A recent study conducted on behalf of IBM Security has clearly demonstrated why ransomware has proved so popular with cybercriminals. Out of 600 businesses that were surveyed, almost half reported having experienced a ransomware attack. Out of those that had, 70% paid the attackers to supply keys to unlock the encryption.
Ransom demands are typically around $700 per infected device, although the amounts charged can vary considerably. However, the ransom demands issued to business are considerably higher than those issued to consumers mostly because infections spread through networks and result in many devices being encrypted.
The businesses that had paid a ransom to regain access to their data were forced to dig deep. Half of businesses paid more than $10,000 for the keys to unlock their data while 20% of organizations said they had paid more than $40,000.
With so many businesses paying up, and the ransomware payments so large, it is unsurprising that ransomware has proved so popular with cybercriminals. Earlier this year, the FBI estimated that in the first 3 months of 2016 alone cybercriminals had made an estimated $209 million from ransomware attacks. As IBM Security pointed out, if you extrapolate those figures the annual income is likely to top $1 billion. Ransomware is big business.

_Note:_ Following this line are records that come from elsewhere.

Lemma copy_attempts_safe tries c ch cols mode lastErr Q x :
  T (chunk_Table ch) → chunk_Method ch = ChunkKeyset → cols = cols_of (chunk_Table ch) → ok x →
  (∀ r x', ok x' → mono x x' → (∀ n, r = inr n → chunk_good x'.1 ch) → Q r x') →
  csafe (copy_attempts tries c (chunk_Table ch) cols ch mode lastErr) Q x.
Proof.
  intros HT Hme Hcols. revert mode lastErr x Q. induction tries as [|tries IH]; intros mode lastErr x Q Hx HQ;
    cbn [copy_attempts]; [apply safe_ret; [done|]; apply HQ; [done|by intros ??|by intros n [=]]|].
  apply safe_bind. apply copyChunk_safe; [done..|]. intros r x1 Hx1 Hm1 Hg.
  destruct r as [err|n]; [|apply safe_ret; [done|]; by apply HQ].
  apply safe_bind. apply safe_calm; [done..|]. intros ctx x2 Hx2 Hm2 _ _ _.
  assert (mono x x2) as M2 by by eapply mono_trans. clear Hm1 Hm2 Hg.
  destruct ctx as [e|]; [apply safe_ret; [done|]; apply HQ; [done..|by intros n [=]]|].
  apply safe_bind. apply safe_calm; [done..|]. intros s x3 Hx3 Hm3 _ _ _.
  assert (mono x x3) as M3 by by eapply mono_trans.
  apply safe_bind.
  assert (∀ d x4, ok x4 → mono x x4 → csafe (if negb d then Ret (inl err)
    else
     _ ← reconnectConn c SrcHealthCheck SrcReconnect;
     _ ← reconnectConn c SinkHealthCheck SinkReconnect;
     w ← do_call c (After copyRetryBackoff);
     match w with
     | inl ctxErr => Ret (inl ctxErr)
     | inr _ => copy_attempts tries c (chunk_Table ch) cols ch LoadMerge err
     end) Q x4) as Hrest.
  { intros d x4 Hx4 M4. destruct d; cbn [negb];
      [|apply safe_ret; [done|]; apply HQ; [done..|by intros n [=]]].
    apply safe_bind. apply reconnectConn_safe; [done..|]. intros x5 Hx5 Hm5.
    apply safe_bind. apply reconnectConn_safe; [done..|]. intros x6 Hx6 Hm6.
    apply safe_bind. apply safe_calm; [done..|]. intros w x7 Hx7 Hm7 _ _ _.
    assert (mono x x7) as M7 by (eapply mono_trans; [exact M4|]; eapply mono_trans; [exact Hm5|]; by eapply mono_trans).
    destruct w as [e|]; [apply safe_ret; [done|]; apply HQ; [done..|by intros n [=]]|].
    apply IH; [done|]. intros r8 x8 Hx8 Hm8 Hg8. apply HQ; [done|by eapply mono_trans|done]. }
  destruct (down s); [apply safe_ret; [done|]; by apply Hrest|].
  apply safe_bind. apply safe_calm; [done..|]. intros k x4 Hx4 Hm4 _ _ _.
  apply safe_ret; [done|]. apply Hrest; [done|by eapply mono_trans].
Qed.
End one.

(** ** The completed prefix *)

(** [prefix] is the number of chunks before the first unfinished one. *)
Definition is_prefix (done : gset nat) (n prefix : nat) : Prop :=
  prefix ≤ n ∧ (∀ i, i < prefix → i ∈ done) ∧ (prefix < n → prefix ∉ done).

Lemma advance_spec fuel done n prefix :
  prefix ≤ n → n - prefix ≤ fuel → (∀ i, i < prefix → i ∈ done) →
  is_prefix done n (advance fuel done n prefix) ∧ prefix ≤ advance fuel done n prefix.
Proof.
  revert prefix. induction fuel as [|fuel IH]; intros prefix Hle Hf Hp; simpl.
  - split; [|done]. split_and!; [done..|lia].
  - case_decide as Hd.
    + destruct (IH (S prefix)) as [H1 H2]; [lia..| |split; [done|lia]].
      intros i Hi. destruct (decide (i = prefix)) as [->|]; [tauto|]. apply Hp. lia.
    + split; [|done]. split_and!; [done..|]. tauto.
Qed.

Definition cs_ok (n : nat) (s : copyState) : Prop :=
  is_prefix (cs_done s) n (cs_prefix s).

Lemma finish_chunk_done chunks target ref i s :
  cs_done (finish_chunk chunks target ref i s).1 = {[i]} ∪ cs_done s.
Proof. done. Qed.

Lemma finish_chunk_ok chunks target ref i s :
  cs_ok (length chunks) s → cs_ok (length chunks) (finish_chunk chunks target ref i s).1.
Proof.
  intros (Hle & Hp & _). unfold cs_ok. simpl. apply advance_spec; [done|lia|].
  intros j Hj. apply elem_of_union_r. by apply Hp.
Qed.

Lemma finish_chunk_snap chunks target ref i s p :
  cs_ok (length chunks) s → (finish_chunk chunks target ref i s).2 = Some p →
  let s' := (finish_chunk chunks target ref i s).1 in
  ∃ ch, 0 < cs_prefix s' < length chunks ∧ chunks !! (cs_prefix s' - 1) = Some ch ∧
    p = mkProgress target ref false (chunk_Hi ch) [].
Proof.
  intros _. simpl. set (pr := advance _ _ _ _). case_match eqn:E; [|done].
  apply andb_true_iff in E as [H1%bool_decide_eq_true H2%bool_decide_eq_true].
  destruct (chunks !! (pr - 1)) as [ch|] eqn:Hl; simpl; [|done]. intros [= <-].
  exists ch. split_and!; done || lia.
Qed.

(** Whatever order the workers finish the chunks in, the persisted prefix is
    exactly the run of finished chunks from the start, it never moves back, and
    a checkpoint is asked for exactly when it moved and chunks remain, with the
    upper bound of its last chunk as watermark. *)
Theorem finish_chunk_watermark (chunks : list Chunk) (target : TargetID) (ref : TableRef)
    (order : list nat) (i : nat) :
  let s := foldl (λ s i, (finish_chunk chunks target ref i s).1) (mkCS ∅ 0) order in
  let '(s', snap) := finish_chunk chunks target ref i s in
  is_prefix (list_to_set (i :: order)) (length chunks) (cs_prefix s') ∧
  cs_prefix s ≤ cs_prefix s' ∧
  (is_Some snap ↔ cs_prefix s < cs_prefix s' < length chunks) ∧
  ∀ p, snap = Some p → ∃ ch, chunks !! (cs_prefix s' - 1) = Some ch ∧
    p = mkProgress target ref false (chunk_Hi ch) [].
Proof.
  intros s.
  assert (cs_ok (length chunks) s ∧ cs_done s = list_to_set order) as [Hok Hdone].
  { subst s. induction order as [|j order IH] using rev_ind.
    - split; [|done]. split_and!; simpl; [lia|intros; lia|set_solver].
    - rewrite foldl_snoc. destruct IH as [H1 H2]. split; [by apply finish_chunk_ok|].
      rewrite finish_chunk_done, H2. set_solver. }
  pose proof (finish_chunk_ok chunks target ref i s Hok) as Hok'.
  pose proof (λ p, finish_chunk_snap chunks target ref i s p Hok) as Hsnap.
  destruct Hok as (Hle & Hp & _).
  destruct (advance_spec (length chunks) ({[i]} ∪ cs_done s) (length chunks) (cs_prefix s)) as [_ Hmono];
    [done|lia|intros j Hj; apply elem_of_union_r; by apply Hp|].
  destruct (finish_chunk chunks target ref i s) as [s' snap] eqn:E. simpl in Hok', Hsnap.
  unfold finish_chunk in E. injection E as <- <-. cbn [cs_prefix cs_done fst] in *.
  set (pr := advance _ _ _ _) in *. unfold cs_ok in Hok'. simpl in Hok'. rewrite Hdone in Hok'.
  split_and!.
  - by rewrite list_to_set_cons.
  - done.
  - case_match eqn:Eb.
    + apply andb_true_iff in Eb as [H1%bool_decide_eq_true H2%bool_decide_eq_true].
      split; [done|]. intros _. destruct (chunks !! (pr - 1)) eqn:El; [by eexists|].
      apply lookup_ge_None in El. lia.
    + split; [by intros []|]. intros [H1 H2]. apply andb_false_iff in Eb.
      rewrite !bool_decide_eq_false in Eb. lia.
  - intros p Hpp. destruct (Hsnap p Hpp) as (ch & _ & Hch & ->). by exists ch.
Qed.

(** ** A table *)

Section table.
Context (T L G : TableRef → Prop) (sync : string) (target : TargetID).

Abbreviation ok := (CInv T L G sync target).
Abbreviation csafe := (safe world_step world_requires ok).

Lemma rely_ok x x' : ok x → rely x.1 x'.1 → x'.2 = x.2 → ok x' ∧ mono x x'.
Proof. intros Hx R. by apply calm_CInv, rely_calm. Qed.

(** Saving a progress that claims only good keys keeps the invariant. *)
Lemma save_progress_safe t p Q x :
  ok x → cp_Target p = target → cp_Table p = t →
  (∀ x', mono x x' → ∀ k, progress_covers p t k → good x'.1 t k) →
  (∀ r x', ok x' → mono x x' → Q r x') →
  csafe (do_call 0 (SaveCopyProgress sync p)) Q x.
Proof.
  intros Hx Htg Ht Hcov HQ. apply safe_call; [done|done|]. intros r x' [R Hst]. cbn [is_store_call] in *.
  destruct (rely_ok x (x'.1, x.2) Hx R eq_refl) as [[Hp Hr Hg Hcm] Hm].
  assert (ok x') as Hx'; [|split; [done|by apply HQ]].
  destruct Hst as (r0 & s0 & Hc & Hs). simpl in Hc.
  assert (x'.2 = x.2 ∨ saveCopyProgress sync p x.2 = inr x'.2) as [E|E].
  { destruct (saveCopyProgress sync p x.2) as [e|s1] eqn:Es; injection Hc as <- <-;
      destruct Hs as [[-> ->]|[_ [-> | ->]]]; auto. }
  - destruct (rely_ok x x' Hx R E) as [? _]. done.
  - split; [done..| |done]. intros t' k HT. rewrite (loadCopyProgress_save _ _ _ _ _ _ _ E).
    case_decide as Hd; [injection Hd as _ ->; rewrite Ht; by apply Hcov|by apply Hg].
Qed.

Section chunks.
Context (ref : TableRef) (lo : option KeyValues) (chunks : list Chunk) (mode : LoadMode).
Context (HT : T ref) (Hplan : plan_ok ref lo chunks).

(** What the loop over the chunks keeps: keys below the resume bound are good,
    finished chunks are good, and the chunks still to do are scheduled. *)
Record loop_ok (l : list (nat * nat)) (s : copyState) (x : world) : Prop := {
  lp_base k : ¬ in_range (key_lt ref) lo None k → good x.1 ref k;
  lp_cs : cs_ok (length chunks) s;
  lp_done i ch : i ∈ cs_done s → chunks !! i = Some ch → chunk_good x.1 ch;
  lp_rest i : i < length chunks → i ∈ cs_done s ∨ ∃ wk, (wk, i) ∈ l
}.

Lemma chunk_of i ch : chunks !! i = Some ch → chunk_Table ch = ref ∧ chunk_Method ch = ChunkKeyset.
Proof. destruct Hplan as [_ Hf]. intros H. by eapply Forall_lookup_1 in Hf. Qed.

(** Keys below the end of a finished prefix are good. *)
Lemma prefix_good l s x n ch h k :
  loop_ok l s x → (∀ i, i ≤ n → i ∈ cs_done s) → chunks !! n = Some ch → chunk_Hi ch = Some h →
  key_lt ref k h → good x.1 ref k.
Proof.
  intros [Hb _ Hd _] Hdone Hch Hh Hk. destruct Hplan as [Hc _].
  destruct (decide (in_range (key_lt ref) lo None k)) as [Hin|Hout]; [|by apply Hb].
  destruct (chain_prefix (key_lt ref) lo chunks n k Hc Hin) as [(i & ci & Hi & Hci & Hr)|(c' & h' & E1 & E2 & E3)].
  - by eapply lookup_lt_Some.
  - destruct (chunk_of i ci Hci) as [<- _]. by apply (Hd i ci (Hdone i Hi) Hci).
  - rewrite Hch in E1. injection E1 as <-. rewrite Hh in E2. by injection E2 as <-.
Qed.

Lemma loop_ok_mono l s x x' : mono x x' → loop_ok l s x → loop_ok l s x'.
Proof.
  intros Hm [Hb Hc Hd Hr]. split; [intros k Hk; by apply Hm, Hb|done| |done].
  intros i ch Hi Hch k Hk. by apply Hm, (Hd i).
Qed.

Lemma loop_ok_finish wk i l s x ch :
  chunks !! i = Some ch → loop_ok ((wk, i) :: l) s x → chunk_good x.1 ch →
  loop_ok l (finish_chunk chunks target ref i s).1 x.
Proof.
  intros Hch [Hb Hc Hd Hr] Hg. split; [done|by apply finish_chunk_ok|..]; rewrite finish_chunk_done.
  - intros j cj [->%elem_of_singleton|Hj]%elem_of_union Hcj; [|by apply (Hd j)].
    rewrite Hch in Hcj. by injection Hcj as <-.
  - intros j Hj. destruct (Hr j Hj) as [?|(w & [[= -> ->]|Hin]%elem_of_cons)]; [set_solver..|].
    right. by exists w.
Qed.

Lemma chunk_step_safe wk i l s cols x :
  cols = cols_of ref → ok x → loop_ok ((wk, i) :: l) s x →
  csafe (chunk_step sync target ref cols chunks mode (wk, i) s)
    (λ r x', mono x x' ∧ match r with inl _ => True | inr s' => loop_ok l s' x' end) x.
Proof.
  intros Hcols Hx HL. unfold chunk_step. destruct (chunks !! i) as [ch|] eqn:Hch.
  2: { apply safe_ret; [done|]. split; [done|]. destruct HL as [Hb Hc Hd Hr]. split; [done..|].
       intros j Hj. destruct (Hr j Hj) as [?|(w & [[= -> ->]|Hin]%elem_of_cons)]; [by left| |].
       - apply lookup_ge_None in Hch. lia.
       - right. by exists w. }
  destruct (chunk_of i ch Hch) as [Ht Hme]. apply safe_bind. unfold copyChunkResilient.
  assert (T (chunk_Table ch)) as HTch by by rewrite Ht.
  rewrite <-Ht in Hcols. rewrite <-Ht at 1.
  apply (copy_attempts_safe T L G); [done..|]. intros r x1 Hx1 Hm1 Hg. destruct r as [e|n]; [by apply safe_ret|].
  specialize (Hg n eq_refl).
  apply (loop_ok_mono _ _ _ _ Hm1) in HL. apply (loop_ok_finish wk i l s x1 ch) in HL as HL'; [|done..].
  pose proof (λ p, finish_chunk_snap chunks target ref i s p (lp_cs _ _ _ HL)) as Hsnap.
  destruct (finish_chunk chunks target ref i s) as [s' snap]. cbn [fst snd] in HL', Hsnap.
  destruct snap as [p|]; [|by apply safe_ret].
  destruct (Hsnap p eq_refl) as (ch' & [H1 H2] & Hch' & ->). simpl in H1, H2, Hch'.
  apply safe_bind. apply (save_progress_safe ref); [done..| |].
  - intros x2 Hm2 k [[=]|(wm & Hwm & Hk)]. simpl in Hwm. apply Hm2.
    eapply prefix_good; [done| |done..].
    destruct (lp_cs _ _ _ HL') as (_ & Hp & _). intros j Hj. apply Hp. lia.
  - intros r x2 Hx2 Hm2. apply safe_ret; [done|]. split; [by eapply mono_trans|]. destruct r; [done|]. by eapply loop_ok_mono.
Qed.

(** A finished loop has every key. *)
Lemma loop_ok_all s x k : loop_ok [] s x → good x.1 ref k.
Proof.
  intros [Hb Hc Hd Hr]. destruct Hplan as [Hch _].
  destruct (decide (in_range (key_lt ref) lo None k)) as [Hin|Hout]; [|by apply Hb].
  destruct (chain_covers (key_lt ref) lo chunks k Hch Hin) as (i & ch & Hi & Hk).
  destruct (chunk_of i ch Hi) as [<- _]. apply (Hd i ch); [|done|done].
  destruct (Hr i) as [?|(w & ?%elem_of_nil)]; [by eapply lookup_lt_Some|done..].
Qed.
End chunks.

Lemma resolveLoadMode_safe verifier ref forced Q x :
  ok x → (∀ m x', ok x' → mono x x' → x'.2 = x.2 → Q m x') →
  csafe (resolveLoadMode verifier 0 ref forced) Q x.
Proof.
  intros Hx HQ. unfold resolveLoadMode. destruct forced as [m|]; [apply safe_ret; [done|]; by apply HQ|].
  destruct verifier; cbn [negb]; [|apply safe_ret; [done|]; by apply HQ].
  apply safe_bind. apply safe_calm; [done..|]. intros r x1 Hx1 Hm1 _ _ Hs1.
  apply safe_ret; [done|]. by apply HQ.
Qed.

Lemma transport_safe ref Q x :
  ok x → (∀ r x', ok x' → mono x x' → x'.2 = x.2 → (∀ cols, r = inr cols → cols = cols_of ref) → Q r x') →
  csafe (transportColumns 0 ref) Q x.
Proof.
  intros Hx HQ. unfold transportColumns. apply safe_bind. apply safe_calm; [done..|].
  intros r x1 Hx1 Hm1 _ He Hs1. apply safe_ret; [done|]. apply HQ; [done..|].
  intros cols. destruct r as [e|tabs]; [done|].
  destruct He as [[e [=]]|(v1 & v2 & _ & (_ & tabs' & [= <-] & [Htabs _ _ _]) & _)].
  destruct (find_columns ref tabs) as [cols'|] eqn:Hf; [|done]. intros [= <-].
  clear -Hf Htabs. revert Hf. induction tabs as [|tbl tabs IH]; simpl; [done|].
  case_decide as Hr; [|apply IH; intros; apply Htabs; by right]. intros [= <-]. subst ref.
  apply Htabs. by left.
Qed.

(** Every chunk is taken by some worker. *)
Definition schedules (sched : list Chunk → list (nat * nat)) : Prop :=
  ∀ chunks i, i < length chunks → ∃ wk, (wk, i) ∈ sched chunks.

Many businesses have invested heavily in ransomware defenses to protect their computers and servers from attack; however, even state-of-the-art security can all too easily be undone. Employees are still being fooled into installing ransomware by clicking on malicious files attached to emails or clicking on malicious links. Even casual Internet surfing can result in a ransomware infection via a drive-by download or exploit kit.
Ransomware is also evolving. Ransomware can now spread from a single machine through an entire network, encrypting huge numbers of files and taking hundreds of computers and servers out of action. Even backup files, which should allow businesses to recover their data without paying a ransom, are being encrypted.
The IBM Survey showed that for many organizations data loss just simply isn’t an option. 60% of surveyed executives said that if they were attacked and could not recover their files they would pay the attackers for the keys to unlock the encryption. While the type of data encrypted did have a bearing on whether a ransom was paid, a quarter of executives said they would pay between $20,000 and $50,000 to recover ransomware-encrypted data, especially if intellectual property, business plans, customer records, or financial records were encrypted.
Even with the threat level at critical, many businesses are slow to take action to neutralize the threat. Only 58% of large organizations provides security awareness training to their staff and the figure drops to 30% for small businesses.
Unless training improves and security defenses increased, 2017 looks set to be far worse than 2016 for ransomware infections.